James Concedes As Mathias Pulls Away For Victory

BERLIN – With all but a smattering of absentee and overseas ballots left to count, State Senate District 38 Republican challenger Michael James late last week conceded the election to Democrat Jim Mathias, sending the district’s current delegate back to

Annapolis for four more years.

Going into last Friday’s canvas of absentee ballots across the district, which includes all of Worcester and Somerset counties as well as a significant chunk of Wicomico County, Mathias led James by a mere 247 votes, but it was quickly becoming apparent the deck was stacked against the Republican challenger. By the end of the day on Friday, catching Mathias became statistically improbable and James conceded the election.

“I recently called Jim Mathias to congratulate him on his victory in the District 38 State Senate race,” he said in a statement. “I am also in the process of contacting many friends and supporters who have been so supportive to me and my family during the last year as we vigorously campaigned throughout

Worcester, Wicomico and

Somerset counties. It has been an honor and a privilege to take part and compete in this election.”

When the polls closed on Nov. 2, Mathias led James by a mere 146 votes, moving the decision to the estimated 1,600 absentee, provisional and overseas ballots still to be counted. After the first batch was canvassed in the days following the election, Mathias had increased his lead to 247. When the final totals were added after last Friday’s canvas, the lead had grown to 631.

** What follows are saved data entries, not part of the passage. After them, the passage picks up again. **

Lemma rv_query_capsets n i : keeps (rv (T := T)) (query_capsets n i).
Proof.
  revert i. induction n as [|n IH]; intros i; cbn [query_capsets]; [keeps_tac|].
  apply keeps_bind; [keeps_tac|intros [r resp]]. apply keeps_bind; [|intros ?; apply IH].
  cbn [fst snd]. destruct (is_success r); [|keeps_tac].
  destruct (Z.ltb_spec 0 (capset_field resp 32)); cbn [andb]; [|keeps_tac].
  goal_case; [|keeps_tac]. apply keeps_bind; [keeps_tac|intros [b|]]; [|keeps_tac].
  apply keeps_bind; [apply rv_submit_neutral; [reflexivity|lia]|intros ?]. keeps_tac.
Qed.
#[local] Hint Resolve rv_query_capsets : keeps.
#[local] Hint Resolve sound_create2D sound_create3D sound_op : drv.
#[local] Hint Extern 1 (keeps rv lock_contexts) => unfold lock_contexts : keeps.
#[local] Hint Extern 1 (keeps rv unlock_contexts) => unfold unlock_contexts : keeps.

Lemma sound_display o :
  (match o with OpMapGuest _ => false | _ => true end) = true -> preserves pool_sound (do_display (T := T) o).
Proof.
  intros Ho. destruct o; try done; cbn [do_display]; unfold quiet, create3DContext,
    initializeWebGLAcceleration, createRenderContext,
    destroy3DContext, destroyRenderContext, executeCommands, updateDisplay, initializeCommandHeader,
    setupScanout, setupDisplayResource, enableScanout, setscanout, setFramebuffer,
    setScanoutTakenOverBy3D, transferToHost2D, transferToHost3D, transferFromHost3D, flushResource,
    flushCommands, waitForIdle, enableVirgl, enableFeature,
    allocateGPUMemory, next_resource_id, ready, supports3D, lock_contexts, unlock_contexts, map_add;
  repeat first
    [ solve [auto with drv] | solve [apply sound_keeps; keeps_tac]
    | apply preserves_bind; [|intros ?] | goal_case ].
Qed.

Lemma sound_run os :
  forallb (fun o => match o with OpMapGuest _ => false | _ => true end) os = true ->
  preserves pool_sound (run_display (T := T) os).
Proof.
  induction os as [|o os IH]; cbn; intros Ho; [apply preserves_ret|].
  apply andb_true_iff in Ho as [Ho Hos].
  apply preserves_bind; [by apply sound_display|intros ?].
  apply preserves_bind; [by apply IH|intros ?]. apply preserves_ret.
Qed.
End sound.

(** C3: over a conforming host, any sequence of the driver's operations other
    than [mapGuestMemory] (which tracks resources the host does not have)
    keeps the pool sound: live slots below the high-water mark, ids unique,
    every tracked id known to the host. *)
Theorem driver_pool_sound T `{Host T} (os : list display_op) (w : world T) :
  forallb (fun o => match o with OpMapGuest _ => false | _ => true end) os = true ->
  pool_sound w -> pool_sound (run_display os w).2.
Proof. intros Ho. by apply sound_run. Qed.

(** * Contexts *)
(** The tracked contexts, and the last id given out. *)
Definition ctx_view (g : gpu) : list Z * Z := (g_contexts g, g_next_context_id g).

Section contexts.
Context {T : Type} `{Transport T}.
Abbreviation W := (world T).
Definition ctx_of (w : W) : list Z * Z := ctx_view (w_gpu w).

Lemma createResource2D_ctx id f w h b : keeps ctx_of (createResource2D id f w h b).
Proof. unfold ctx_of, createResource2D, lock_resources, unlock_resources. keeps_tac. Qed.
Lemma createResource3D_ctx id t f b w h d : keeps ctx_of (createResource3D id t f b w h d).
Proof. unfold ctx_of, createResource3D, lock_resources, unlock_resources. keeps_tac. Qed.
Lemma deallocateResource_ctx id : keeps ctx_of (deallocateResource id).
Proof. unfold ctx_of, deallocateResource, lock_resources, unlock_resources. keeps_tac. Qed.
#[local] Hint Resolve createResource2D_ctx createResource3D_ctx deallocateResource_ctx : keeps.
Lemma do_op_ctx o : keeps ctx_of (do_op o).
Proof.
  destruct o; cbn [do_op]; unfold allocateResource3D, next_resource_id, probeResourceTracking,
    lock_resources, unlock_resources; unfold ctx_of; keeps_tac; fold ctx_of; auto with keeps.
Qed.

(** What an operation that starts with nothing tracked leaves: nothing
    tracked, and the next id it may have handed out. *)
Definition ctx_post (n : Z) (c : option Z) (w : W) : Prop :=
  (ctx_of w = ([], n) /\ c = None)
  \/ (ctx_of w = ([], u32 (n + 1)) /\ (c = None \/ c = Some (u32 (n + 1)))).

Lemma keeps_ctx_post {A} (m : M W A) n :
  keeps ctx_of m -> hoare (fun w => ctx_of w = ([], n)) (quiet m) (ctx_post n).
Proof.
  intros Hm. eapply hoare_bind; [apply Hm|]. intros _ w Hw. by left.
Qed.

Lemma createRenderContext_ctx n :
  hoare (fun w => ctx_of w = ([], n)) createRenderContext (fun c w =>
    (ctx_of w = ([], n) /\ c = (kIOReturnBadArgument, 0))
    \/ (ctx_of w = ([], u32 (n + 1)) /\ c.2 = u32 (n + 1))).
Proof.
  intros w Hw. injection Hw as Hc Hn.
  unfold createRenderContext, supports3D, initializeCommandHeader, lock_contexts, unlock_contexts,
    bind, upd_gpu, modify, get_gpu, gets, ret, submit. cbn [fst snd w_gpu w_mem w_tr].
  destruct (0 <? g_num_capsets (w_gpu w)); cbn [negb fst snd w_gpu w_mem w_tr];
    [right|left; split; [by unfold ctx_of, ctx_view; rewrite Hc, Hn|done]].
  match goal with |- context [submit_cmd ?c ?k ?t] => destruct (submit_cmd c k t) as [r t'] end.
  unfold ctx_of, ctx_view. cbn. by rewrite Hc, Hn.
Qed.

Lemma destroyRenderContext_untracked id (w : W) :
  g_contexts (w_gpu w) = [] ->
  let '(r, w') := destroyRenderContext id w in
  (r = kIOReturnUnsupported \/ r = kIOReturnNotFound) /\ w_tr w' = w_tr w /\ ctx_of w' = ctx_of w.
Proof.
  intros Hc. unfold destroyRenderContext, supports3D, lock_contexts, unlock_contexts,
    bind, upd_gpu, modify, get_gpu, gets, ret. cbn [fst snd w_gpu w_mem w_tr].
  destruct (0 <? g_num_capsets (w_gpu w)); cbn; rewrite ?Hc; cbn; (split; [by auto|done]).
Qed.

Lemma initializeWebGLAcceleration_ctx n :
  hoare (fun w => ctx_of w = ([], n)) initializeWebGLAcceleration (fun c w =>
    ctx_post n (option_map (fun t => t.1.1) c) w).
Proof.
  unfold initializeWebGLAcceleration, allocateGPUMemory, next_resource_id, supports3D.
  assert (Hk : forall A B (m : M W A) (k : A -> M W B) v Q, keeps ctx_of m ->
    (forall a, hoare (fun w => ctx_of w = v) (k a) Q) -> hoare (fun w => ctx_of w = v) (bind m k) Q).
  { intros A B m k v Q Hm Hk. eapply hoare_bind; [apply Hm|intros a; apply Hk]. }
  assert (Hl : hoare (fun w => ctx_of w = ([], n)) (ret None) (fun c w =>
    ctx_post n (option_map (fun t : Z * Z * Z => t.1.1) c) w)) by (intros w Hw; by left).
  apply Hk; [keeps_tac|intros pci]. destruct (negb pci); [done|].
  apply Hk; [keeps_tac|intros td]. destruct (negb td); [done|].
  eapply hoare_bind; [apply createRenderContext_ctx|intros [r id]]. cbn [fst snd].
  intros w [[Hw [= -> ->]]|[Hw ->]]; [by left|].
  match goal with |- context [(if ?b then ret None else ?m) w] =>
    enough (Hh : hoare (fun w => ctx_of w = ([], u32 (n + 1))) (if b then ret None else m)
      (fun c w => ctx_post n (option_map (fun t => t.1.1) c) w)) by exact (Hh w Hw) end.
  clear w Hw. destruct (_ || _); [intros w Hw; right; by auto|].
  repeat (apply Hk; [unfold ctx_of; keeps_tac; fold ctx_of; auto with keeps|intros ?]).
  intros w Hw. right. by auto.
Qed.

Lemma do_display_ctx o n :
  hoare (fun w => ctx_of w = ([], n)) (do_display o) (ctx_post n).
Proof.
  destruct o; cbn [do_display]; try (apply keeps_ctx_post;
    unfold destroy3DContext, executeCommands, updateDisplay, initializeCommandHeader,
    setupScanout, setupDisplayResource, enableScanout, setscanout, setFramebuffer,
    setScanoutTakenOverBy3D, transferToHost2D, transferToHost3D, transferFromHost3D, flushResource,
    flushCommands, waitForIdle, enableVirgl, enableFeature, mapGuestMemory,
    allocateGPUMemory, next_resource_id, ready, supports3D, lock_contexts, unlock_contexts,
    lock_resources, unlock_resources, map_add; unfold ctx_of; keeps_tac; fold ctx_of;
    auto using do_op_ctx, createResource2D_ctx with keeps; fail).
  - eapply hoare_bind; [apply createRenderContext_ctx|intros [r id]].
    intros w [[Hw [= -> ->]]|[Hw Hi]]; cbn; [by left|]. cbn in Hi. subst id.
    right. destruct (is_success r); by auto.
  - intros w Hw. left. unfold quiet, bind.
    pose proof (destroyRenderContext_untracked context_id w ltac:(by injection Hw)) as Hd.
    destruct (destroyRenderContext context_id w) as [r w']. cbn. destruct Hd as (_ & _ & ->). done.
  - eapply hoare_bind; [apply initializeWebGLAcceleration_ctx|intros c]. by intros w Hw.
Qed.

Lemma run_display_ctx os (w : W) n :
  ctx_of w = ([], n) -> 0 <= n -> n + Z.of_nat (length os) < 2 ^ 32 ->
  let '(ids, w') := run_display os w in
  exists n', ctx_of w' = ([], n') /\ n <= n' <= n + Z.of_nat (length os)
    /\ NoDup ids /\ Forall (fun id => n < id <= n') ids.
Proof.
  revert w n. induction os as [|o os IH]; intros w n Hw Hn Hl; cbn [length run_display] in *.
  - exists n. split_and!; [done|lia|lia|constructor|constructor].
  - unfold bind. pose proof (do_display_ctx o n w Hw) as Ho.
    destruct (do_display o w) as [c w1]. cbn [fst snd] in Ho.
    assert (Hs : exists n1, ctx_of w1 = ([], n1) /\ n <= n1 <= n + 1 /\
      (c = None \/ c = Some n1 /\ n < n1)).
    { destruct Ho as [[H1 ->]|[H1 Hc]]; [exists n; split_and!; [done|lia|lia|by left]|].
      rewrite u32_small in H1, Hc by lia. exists (n + 1). split_and!; [done|lia|lia|].
      destruct Hc; [by left|right; split; [done|lia]]. }
    destruct Hs as (n1 & H1 & Hn1 & Hc).
    specialize (IH w1 n1 H1 ltac:(lia) ltac:(lia)). destruct (run_display os w1) as [ids w2].
    destruct IH as (n2 & H2 & Hn2 & Hd & Hf). exists n2. split_and!; [done|lia|lia|..].
    + destruct Hc as [->|[-> _]]; [done|]. cbn. apply NoDup_cons. split; [|done].
      intros Hin. pose proof (proj1 (Forall_forall _ _) Hf _ Hin) as Hb. cbn in Hb. lia.
    + assert (Hf' : Forall (fun id => n < id <= n2) ids).
      { eapply Forall_impl; [exact Hf|]. cbn. intros; lia. }
      destruct Hc as [->|[-> Hlt]]; [done|]. cbn. constructor; [lia|done].
Qed.
End contexts.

According to conventional wisdom, absentee and overseas ballots typically follow the percentages of the general election pretty closely. However, this particular election appeared to break the historic mold. Mathias gained 2,447 more votes during the different absentee counts, or roughly 55 percent, while James added 1,972 votes, or roughly 45 percent. At the close of the polls, Mathias led James by just 1 percentage point.

In the end, Mathias had earned 23,527 votes across the district, while James’ total came in at 22,896. A breakdown of the totals by county suggests the election was won in

Worcester where Mathias gained 11,184 votes to 10,139 for James, for a difference of 1,045. James actually beat Mathias in Wicomico by 347 votes and in

Somerset by 67 votes. However, with the outcome decided last week, it’s important to note Mathias has never lost an election, from his days on the Ocean City Council and as mayor, to his House of Delegates election and now the State Senate.

Mathias was naturally pleased with the outcome this week and took the time to thanks those closest to him.

“I’m just very grateful to God, my family, all of my supporters,” he said. “This started about a year and a half ago, when I sat down with [wife] Kathy, mom, the family, my close friends, and we decided this was the best course. I’m very grateful to my entire team.”

Mathias said early on he quickly learned the length and breadth of the socio-economically diverse district.

“We built a tremendous team and I’m grateful for every one of them,” he said. “We had 100-plus people on our core team and everybody worked so hard. This is a huge geographic district, almost an hour from one end to the other, and I think I put about 16,000 miles on my truck in the last few months.”

For his part, James said despite the outcome he was pleased to have participated in the process, if only to have opened dialogue and advance some of his positions on the issues.

“Though I wish the outcome was different, I truly believe we influenced and helped shape the agenda for the

Eastern Shore with our ideas, our positions, and with the honest and assertive nature of our campaign,” he said.

Mathias said James called last Friday to congratulate him on the victory and the door was left open for some open dialogue between the ideologically different candidates.

“When the smoke clears, we’ll maybe go to dinner and discuss some of the issues facing the district,” he said. “He has strong ideas about a lot of the stuff facing us and he can be a good resource. He thought that was a good idea.”

In a broader sense, Mathias said he hopes to draw from the collective resources in the county as he prepares to make the move from the House to the Senate.

“I am going to put together a working group, a cabinet of sorts, to bring people together,” he said. “It will include business leaders, farmers, watermen, representatives of the stakeholders in the district, to consult with as we go, to be better educated on some of these issues as we go forward.”

As a Democratic candidate in a decidedly hostile election for many of his party peers, Mathias said he was pleased the voters in the district looked past partisanship.

“We knew it was a very tense political time,” he said. “The economy has been very slow to recover. The watermen, farmers, the business community, families – everybody’s struggling and we knew it was a challenging time. We just got out there and gathered our support and worked hard to win.”